What you give back should be exactly the opening lines of the data, ending with the line that contains "ptracer (final (run" and including it.

[Collected data]
━━━━━━
Lemma no_tracer_for_minus_one_witness :
  (3 <= argc ["sleeper"; "-1"; "0"]%string /\
   arg ["sleeper"; "-1"; "0"]%string 1 = Some "-1"%string /\
   Libc.atoi "-1" = -1) /\
  ptracer (final (run (main ["sleeper"; "-1"; "0"]%string)
                    (set_ptracer (Some 99) demo_world))) = Some 99.
Proof.
  assert (Hw : 3 <= argc ["sleeper"; "-1"; "0"]%string /\
               arg ["sleeper"; "-1"; "0"]%string 1 = Some "-1"%string /\
               Libc.atoi "-1" = -1).
  { split; [cbn; lia|]. split; reflexivity. }
  split; [exact Hw|].
  destruct Hw as (H & H1 & Hp).
  apply (no_tracer_for_minus_one ["sleeper"; "-1"; "0"]%string "-1"
           (set_ptracer (Some 99) demo_world) H H1 Hp).
Defined.

(** C8: a first positional argument that is not a number is read as 0, and
    0 is not the sentinel -1: the tracer declaration is not skipped, the
    program's first call is [prctl(PR_SET_PTRACER, 0, 0, 0, 0)]. *)
Theorem non_numeric_tracer_is_pid_zero
    (argv : list string) (a1 : string) (w : World) :
  3 <= argc argv ->
  arg argv 1 = Some a1 ->
  Libc.non_numeric a1 = true ->
  Libc.atoi a1 = 0 /\
  exists rest,
    calls (run (main argv) w) = Prctl PR_SET_PTRACER 0 0 0 0 :: rest /\
    forall c, In c rest -> is_prctl c = false.
Proof.
  intros H H1 Hn.
  pose proof (atoi_non_numeric a1 Hn) as E0.
  split; [exact E0|].
  destruct (arg_defined argv 2) as [a2 H2]; [cbn; lia|].
  assert (Hp : Libc.atoi a1 <> -1) by lia.
  rewrite (run_work_declared argv a1 a2 w H H1 H2 Hp), E0.
  eexists. split; [reflexivity|].
  intros c [<-|[]]. reflexivity.
Qed.

Lemma non_numeric_tracer_is_pid_zero_witness :
  (3 <= argc ["sleeper"; "nobody"; "1"]%string /\
   arg ["sleeper"; "nobody"; "1"]%string 1 = Some "nobody"%string /\
   Libc.non_numeric "nobody" = true) /\
  Libc.atoi "nobody" = 0.
Proof.
  assert (Hw : 3 <= argc ["sleeper"; "nobody"; "1"]%string /\
               arg ["sleeper"; "nobody"; "1"]%string 1 = Some "nobody"%string /\
               Libc.non_numeric "nobody" = true).
  { split; [cbn; lia|]. split; reflexivity. }
  split; [exact Hw|].
  destruct Hw as (H & H1 & Hn).
  exact (proj1 (non_numeric_tracer_is_pid_zero
                  ["sleeper"; "nobody"; "1"]%string "nobody" demo_world
                  H H1 Hn)).
Defined.

(** ** The sleep *)

(** C3: with two positional arguments or more, after the optional tracer
    declaration the program's last call is [sleep], asked for the parsed
    second argument (as an [unsigned int], which is that very number when
    it is not negative); the process sleeps that long unless a handler
    wakes it earlier, and in either case the program then returns 0. *)
Theorem sleeps_then_exits_zero
    (argv : list string) (a2 : string) (w : World) :
  3 <= argc argv ->
  arg argv 2 = Some a2 ->
  let n := CInt.to_unsigned (Libc.atoi a2) in
  let r := run (main argv) w in
  (exists pre, calls r = pre ++ [Sleep n] /\ forallb is_prctl pre = true) /\
  (0 <= Libc.atoi a2 -> n = Libc.atoi a2) /\
  asleep (final r) = asleep w + slept n w /\
  (wake w = None -> asleep (final r) = asleep w + n) /\
  (forall t, status (run (main argv) (with_wake t w)) = Some 0) /\
  status r = Some 0.
Proof.
  intros H H2 n r. subst r.
  destruct (arg_defined argv 1) as [a1 H1]; [cbn; lia|].
  assert (Hshape : forall w0,
    exists pre w1,
      forallb is_prctl (map fst pre) = true /\ asleep w1 = asleep w0 /\
      run (main argv) w0 =
      mkRun (pre ++ [(Sleep n, n - slept n w0)]) (Some 0)
            (pass_time (slept n w0) w1)).
  { intros w0.
    destruct (run_work argv w0 H a1 a2 H1 H2) as (pre & w1 & Hpre & E).
    exists pre, w1. split; [|split; [|exact E]].
    - destruct Hpre as [(-> & _) | (-> & _)]; reflexivity.
    - destruct Hpre as [(_ & -> & _) | (_ & -> & _)]; [reflexivity|].
      apply (streams_after_prctl (Libc.atoi a1) w0). }
  destruct (Hshape w) as (pre & w1 & Hpre & Hz & E). rewrite E.
  unfold calls. cbn [trace final status asleep pass_time].
  split; [|split; [|split; [|split; [|split]]]].
  - exists (map fst pre). rewrite map_app. split; [reflexivity | exact Hpre].
  - intros Hpos. apply to_unsigned_nonneg.
    pose proof (atoi_range a2) as [_ Hmax]. lia.
  - rewrite Hz. reflexivity.
  - intros Hw. rewrite Hz. unfold slept. rewrite Hw. reflexivity.
  - intros t. destruct (Hshape (with_wake t w)) as (? & ? & _ & _ & ->).
    reflexivity.
  - reflexivity.
Qed.

Lemma sleeps_then_exits_zero_witness :
  (3 <= argc ["sleeper"; "1234"; "30"]%string /\
   arg ["sleeper"; "1234"; "30"]%string 2 = Some "30"%string) /\
  asleep (final (run (main ["sleeper"; "1234"; "30"]%string)
                   (with_wake (Some 12) demo_world))) = 12 /\
  status (run (main ["sleeper"; "1234"; "30"]%string)
            (with_wake (Some 12) demo_world)) = Some 0.
Proof.
  assert (Hw : 3 <= argc ["sleeper"; "1234"; "30"]%string /\
               arg ["sleeper"; "1234"; "30"]%string 2 = Some "30"%string).
  { split; [cbn; lia | reflexivity]. }
  split; [exact Hw|].
  destruct Hw as (H & H2).
  pose proof (sleeps_then_exits_zero ["sleeper"; "1234"; "30"]%string "30"
                (with_wake (Some 12) demo_world) H H2) as T.
  cbn zeta in T. destruct T as (_ & _ & Ha & _ & _ & Hs).
  split; [exact Ha | exact Hs].
Defined.

(** C9: a second positional argument that parses to a negative number is
    neither rejected nor replaced by 0: it is converted to the unsigned
    parameter of [sleep] modulo 2^32, so the program asks to sleep for
    2^32 seconds more than the number, at least 2^31 seconds (for -1:
    4294967295), and returns 0 afterwards as usual. *)
Theorem negative_sleep_wraps
    (argv : list string) (a2 : string) (w : World) :
  3 <= argc argv ->
  arg argv 2 = Some a2 ->
  Libc.atoi a2 < 0 ->
  let r := run (main argv) w in
  In (Sleep (Libc.atoi a2 + 2 ^ 32)) (calls r) /\
  (forall n, In (Sleep n) (calls r) -> n = Libc.atoi a2 + 2 ^ 32) /\
  2 ^ 31 <= Libc.atoi a2 + 2 ^ 32 <= CInt.UINT_MAX /\
  (Libc.atoi a2 = -1 -> In (Sleep 4294967295) (calls r)) /\
  status r = Some 0.
Proof.
  intros H H2 Hneg r. subst r.
  destruct (arg_defined argv 1) as [a1 H1]; [cbn; lia|].
  pose proof (atoi_range a2) as [Hmin _].
  assert (Hn : CInt.to_unsigned (Libc.atoi a2) = Libc.atoi a2 + 2 ^ 32)
    by (apply to_unsigned_negative; lia).
  destruct (run_work argv w H a1 a2 H1 H2) as (pre & w1 & Hpre & E).
  rewrite E, Hn. unfold calls. cbn [trace status].
  rewrite map_app. cbn [map fst].
  assert (Hin : In (Sleep (Libc.atoi a2 + 2 ^ 32))
                  (map fst pre ++ [Sleep (Libc.atoi a2 + 2 ^ 32)])).
  { apply in_or_app. right. left. reflexivity. }
  split; [exact Hin|]. split; [|split; [|split]].
  - intros n Hs. apply in_app_or in Hs. destruct Hs as [Hs|[Hs|[]]].
    + destruct Hpre as [(-> & _) | (-> & _)]; cbn in Hs.
      * destruct Hs.
      * destruct Hs as [Hs|[]]. discriminate Hs.
    + injection Hs as <-. reflexivity.
  - unfold CInt.INT_MIN, CInt.UINT_MAX in *. lia.
  - intros E1. rewrite E1 in Hin |- *. exact Hin.
  - reflexivity.
Qed.

Lemma negative_sleep_wraps_witness :
  (3 <= argc ["sleeper"; "-1"; "-1"]%string /\
   arg ["sleeper"; "-1"; "-1"]%string 2 = Some "-1"%string /\
   Libc.atoi "-1" < 0) /\
  In (Sleep 4294967295)
    (calls (run (main ["sleeper"; "-1"; "-1"]%string) demo_world)).
Proof.
  assert (Hw : 3 <= argc ["sleeper"; "-1"; "-1"]%string /\
               arg ["sleeper"; "-1"; "-1"]%string 2 = Some "-1"%string /\
               Libc.atoi "-1" < 0).
  { split; [cbn; lia|]. split; reflexivity. }
  split; [exact Hw|].
  destruct Hw as (H & H2 & Hneg).
  exact (proj1 (negative_sleep_wraps ["sleeper"; "-1"; "-1"]%string "-1"
                  demo_world H H2 Hneg)).
Defined.

(** ** Arguments beyond the second *)

(** C10: two invocations with two positional arguments or more that agree
    on the first two of them are the same program, whatever further
    arguments they carry: the same calls with the same answers, the same
    final process state and the same returned value. *)
Theorem extra_arguments_unread (argv argv' : list string) (w : World) :
  3 <= argc argv ->
  3 <= argc argv' ->
  arg argv 1 = arg argv' 1 ->
  arg argv 2 = arg argv' 2 ->
  main argv = main argv' /\
  run (main argv) w = run (main argv') w /\
  filter is_prctl (calls (run (main argv) w)) =
    filter is_prctl (calls (run (main argv') w)) /\
  filter is_sleep (calls (run (main argv) w)) =
    filter is_sleep (calls (run (main argv') w)) /\
  status (run (main argv) w) = status (run (main argv') w).
Proof.
  intros H H' E1 E2.
  assert (E : main argv = main argv').
  { destruct (both_arguments argv H) as (a1 & a2 & H1 & H2).
    rewrite (main_work argv a1 a2 H H1 H2).
    rewrite (main_work argv' a1 a2 H'); congruence. }
  rewrite E. repeat split.
Qed.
━━━━━━
EXERCISE RESULT
Lemma no_tracer_for_minus_one_witness :
  (3 <= argc ["sleeper"; "-1"; "0"]%string /\
   arg ["sleeper"; "-1"; "0"]%string 1 = Some "-1"%string /\
   Libc.atoi "-1" = -1) /\
  ptracer (final (run (main ["sleeper"; "-1"; "0"]%string)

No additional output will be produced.